Fenomena FOMO di Era Media Sosial: Takut Tertinggal atau Terlalu Membandingkan?
Di zaman sekarang, media sosial sudah menjadi bagian yang hampir tidak bisa dipisahkan dari kehidupan sehari-hari. Mulai dari bangun tidur sampai sebelum tidur lagi, banyak orang yang tanpa sadar membuka Instagram, TikTok, X, atau platform media sosial lainnya. Hanya dengan beberapa kali scroll, kita bisa melihat banyak hal dalam waktu singkat.
Kita bisa melihat teman yang sedang liburan ke luar kota, seseorang yang baru membeli kendaraan impiannya, orang lain yang baru diterima kerja, lulus kuliah, membuka bisnis, membeli rumah, atau sekadar menikmati kopi di tempat yang sedang viral. Semua terlihat menarik, menyenangkan, dan kadang membuat orang lain ikut merasa ingin memiliki hal yang sama.
Di balik semua kemudahan itu, ada satu fenomena yang semakin sering dibahas, yaitu FOMO (Fear of Missing Out) atau rasa takut tertinggal.
FOMO merupakan kondisi ketika seseorang merasa khawatir jika dirinya melewatkan sesuatu yang dianggap menarik, penting, atau sedang ramai dilakukan oleh banyak orang. Perasaan ini bisa muncul dalam berbagai bentuk. Tidak selalu besar, bahkan hal-hal kecil pun bisa memicunya.
Misalnya ketika melihat teman-teman sedang berkumpul tanpa kita, muncul rasa seperti ada yang kurang. Ketika ada tempat baru yang viral dan semua orang mulai datang ke sana, kita ikut merasa ingin datang juga. Saat melihat banyak orang mencapai sesuatu lebih cepat, muncul pertanyaan dalam pikiran, “Kenapa orang lain sudah sampai di sana, sedangkan aku masih di sini?”
Hal seperti ini mungkin pernah dirasakan hampir semua orang.
Yang membuat FOMO semakin kuat adalah cara media sosial bekerja. Sebagian besar orang biasanya membagikan bagian terbaik dari kehidupan mereka. Foto saat bahagia, pencapaian yang membanggakan, momen liburan, hadiah, atau hal-hal menyenangkan lainnya.
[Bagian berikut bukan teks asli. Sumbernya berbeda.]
(** Away from the poles the longitude half-width grows with the radius. *)
Lemma lonHalfWidthDeg_le s t phi :
  0 < s -> s <= t ->
  -90 < phi - halfWidthDeg t -> phi + halfWidthDeg t < 90 ->
  lonHalfWidthDeg s phi <= lonHalfWidthDeg t phi.
Proof.
  intros Hs Hst Hlo Hhi. generalize PI_bounds; intros [? ?].
  assert (Ht : 0 < t) by lra.
  destruct (inner_quotient phi t Ht Hlo Hhi) as [Hc [Hq0 Hq1]].
  destruct (inner_rad phi t Ht Hlo Hhi) as [Hr1 Hr2].
  assert (Hs6 : 0 < s / 6371) by (apply Rdiv_lt_0_compat; lra).
  assert (Hst6 : s / 6371 <= t / 6371) by (unfold Rdiv; apply Rmult_le_compat_r; lra).
  assert (Hsin : sin (s / 6371) <= sin (t / 6371)) by (apply sin_incr_1; lra).
  assert (Hs0 : 0 < sin (s / 6371)) by (apply sin_gt_0; lra).
  assert (Hq : sin (s / 6371) / cos (phi * PI / 180)
               <= sin (t / 6371) / cos (phi * PI / 180)).
  { unfold Rdiv. apply Rmult_le_compat_r; [ left; now apply Rinv_0_lt_compat | exact Hsin ]. }
  assert (Hq' : 0 < sin (s / 6371) / cos (phi * PI / 180)) by (now apply Rdiv_lt_0_compat).
  unfold lonHalfWidthDeg. apply deg_le. apply asin_le; lra.
Qed.

(** Away from the poles the longitude half-width is at least the latitude
    half-width. *)
Lemma lonHalfWidthDeg_ge s phi :
  0 < s -> -90 < phi - halfWidthDeg s -> phi + halfWidthDeg s < 90 ->
  halfWidthDeg s <= lonHalfWidthDeg s phi.
Proof.
  intros Hs Hlo Hhi. generalize PI_bounds; intros [? ?].
  destruct (inner_quotient phi s Hs Hlo Hhi) as [Hc [Hq0 Hq1]].
  destruct (inner_rad phi s Hs Hlo Hhi) as [Hr1 Hr2].
  assert (Ha : 0 < s / 6371) by (apply Rdiv_lt_0_compat; lra).
  assert (Hsin : 0 < sin (s / 6371)) by (apply sin_gt_0; lra).
  generalize (COS_bound (phi * PI / 180)); intros [_ Hc1].
  assert (Hq : sin (s / 6371) <= sin (s / 6371) / cos (phi * PI / 180)).
  { assert (Hi : 1 <= / cos (phi * PI / 180)).
    { rewrite <- Rinv_1 at 1. apply Rinv_le_contravar; lra. }
    unfold Rdiv. rewrite <- (Rmult_1_r (sin (s / 6371))) at 1.
    apply Rmult_le_compat_l; lra. }
  assert (Hle : s / 6371 <= asin (sin (s / 6371) / cos (phi * PI / 180))).
  { rewrite <- (asin_sin (s / 6371)) at 1 by lra. apply asin_le; lra. }
  unfold lonHalfWidthDeg, halfWidthDeg. now apply deg_le.
Qed.

(** The latitude bounds of a box, for every radius but NaN and +Infinity,
    and the range of its longitude bounds. *)
Lemma box_latitudes phi lam r :
  -90 <= phi <= 90 -> -180 <= lam <= 180 ->
  r <> NaN -> r <> PosInfinity ->
  exists c d,
    -180 <= c <= 180 /\ -180 <= d <= 180 /\
    computeBoundingBox (mkParams phi lam r)
    = {| minLatitude := Fin (clampR (-90) 90 (phi - halfWidthDeg (flooredRadius r)));
         maxLatitude := Fin (clampR (-90) 90 (phi + halfWidthDeg (flooredRadius r)));
         minLongitude := Fin c; maxLongitude := Fin d |}.
Proof.
  intros Hphi Hlam Hn Hp.
  destruct (radius_cases phi r Hn) as [-> | [[_ Hpole] | (_ & Hlo & Hhi)]].
  - congruence.
  - exists (-180), 180. split; [ lra | split; [ lra | ] ].
    now apply box_of_pole_case.
  - assert (Hs : 0 < flooredRadius r) by (generalize (flooredRadius_pos r); lra).
    generalize (halfWidthDeg_pos _ Hs); intros HD.
    exists (clampR (-180) 180 (lam - lonHalfWidthDeg (flooredRadius r) phi)),
           (clampR (-180) 180 (lam + lonHalfWidthDeg (flooredRadius r) phi)).
    split; [ apply clampR_range; lra | split; [ apply clampR_range; lra | ] ].
    rewrite box_of_inner_case by assumption.
    rewrite (clampR_id (-90) 90 (phi - halfWidthDeg (flooredRadius r))) by lra.
    rewrite (clampR_id (-90) 90 (phi + halfWidthDeg (flooredRadius r))) by lra.
    reflexivity.
Qed.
Jarang ada orang yang mengunggah proses panjang di balik pencapaian tersebut. Jarang ada yang memperlihatkan rasa lelah, kegagalan, rasa takut, atau perjuangan yang mereka alami sebelumnya.
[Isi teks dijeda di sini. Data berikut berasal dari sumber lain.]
(** C2 as stated fails on an order with a negative total: a customer
    with balance 0 who places a dine-in order priced -1000 earns -100
    points, and the stored balance becomes negative. *)
Lemma negative_order_breaks_balance_counterexample :
  let m : gmap string customer := {["mike001" := sample_customer "BeeBuddy" 0 0]} in
  let m' : gmap string customer :=
    {["mike001" := earn (sample_customer "BeeBuddy" 0 0)
                        (order_total [Item "Refund" (-1000) 1]) (-100) 19000%Q]} in
  balances_nonneg m /\
  history [Order "mike001" [Item "Refund" (-1000) 1] "dine-in" ∅ "cash"] m m' /\
  ~ balances_nonneg m'.
Proof.
  cbv zeta. split.
  { intros id c H. apply lookup_singleton_Some in H. destruct H as [_ <-]. simpl. lia. }
  split.
  2:{ intros B. specialize (B "mike001" _ (lookup_singleton_eq _ _)). simpl in B. lia. }
  cbn [history].
  exists (snd (run (scripted (Some (sample_customer "BeeBuddy" 0 0)) [] [] (bulk_ok 0 2) 19000%Q)
                 0 (create_transaction "mike001" [Item "Refund" (-1000) 1] "dine-in" ∅ "cash"))).
  eexists. split; [eexists; apply run_exec|]. split; [|reflexivity].
  compute_trace. cbn [store_trace].
  eexists. split.
  { simpl. split; [reflexivity|]. intros c [= <-]. apply lookup_singleton_eq. }
  do 7 (eexists; split; [simpl; reflexivity|]).
  eexists. split; [|eexists; split; [simpl; reflexivity | reflexivity]].
  intros id. destruct (decide (id = "mike001")) as [->|Hne].
  - right. eexists. split; [left; reflexivity|]. apply lookup_singleton_eq.
  - left. rewrite !lookup_singleton_ne by congruence. reflexivity.
Qed.
(** [v.k], for the property names this module reads ([display_name], [lat],
    [lon], [address], [osm_type], [osm_id], [class], [type]), none of which a
    built-in prototype defines: an object yields its own property or
    [undefined], [undefined] and [null] throw, every other value yields
    [undefined]. *)
Definition getMember (v : Value) (k : jsstring) : Async Value :=
  match v with
  | VUndefined =>
      throw (TypeError (str "Cannot read properties of undefined (reading '" ++ k ++ str "')"))
  | VNull =>
      throw (TypeError (str "Cannot read properties of null (reading '" ++ k ++ str "')"))
  | VObj props => mret (default VUndefined (ownProperty props k))
  | _ => mret VUndefined
  end.

(** [data.length === 0] for a truthy [data]. *)
Definition lengthIsZero (data : Value) : bool :=
  match data with
  | VArr elems => bool_decide (elems = [])
  | VStr s => jsstring_eqb s []
  | VObj props =>
      match ownProperty props (str "length") with
      | Some (VNum f) => PrimFloat.eqb f 0
      | _ => false
      end
  | _ => false
  end.

(** [data[0]] for a truthy [data]. *)
Definition index0 (data : Value) : Value :=
  match data with
  | VArr elems => hd VUndefined elems
  | VStr (c :: _) => VStr [c]
  | VObj props => default VUndefined (ownProperty props (str "0"))
  | _ => VUndefined
  end.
Akibatnya, banyak orang mulai membandingkan kehidupan mereka dengan apa yang dilihat di media sosial. Padahal yang dibandingkan sering kali tidak seimbang. Kita membandingkan kehidupan nyata kita yang penuh proses dengan potongan momen terbaik dari kehidupan orang lain.
Tanpa disadari, hal ini dapat memengaruhi cara seseorang memandang dirinya sendiri. Ada yang mulai merasa tertinggal, merasa kurang berhasil, bahkan merasa hidupnya tidak cukup menarik dibanding orang lain.
Bahkan dalam beberapa kasus, FOMO juga memengaruhi keputusan sehari-hari. Misalnya membeli barang hanya karena sedang tren, mengikuti gaya hidup tertentu agar tidak dianggap ketinggalan, atau memaksakan diri untuk selalu mengikuti apa yang sedang ramai dibicarakan.
Padahal tidak semua yang terlihat menarik di media sosial benar-benar dibutuhkan. Tidak semua hal yang sedang viral harus dicoba. Dan tidak semua pencapaian orang lain harus menjadi ukuran keberhasilan diri sendiri.
Setiap orang memiliki waktunya masing-masing. Ada yang mencapai sesuatu lebih cepat, ada juga yang membutuhkan waktu lebih panjang. Ada yang sudah menemukan jalannya lebih awal, sementara yang lain masih menikmati proses mencarinya.
Di tengah dunia yang bergerak begitu cepat, terkadang yang dibutuhkan bukanlah berlari lebih cepat dari orang lain, tetapi belajar menikmati proses diri sendiri.
Karena pada akhirnya, hidup bukan tentang siapa yang paling cepat mengikuti tren, melainkan tentang bagaimana seseorang tetap merasa cukup, berkembang, dan bahagia dengan perjalanan yang sedang dijalaninya.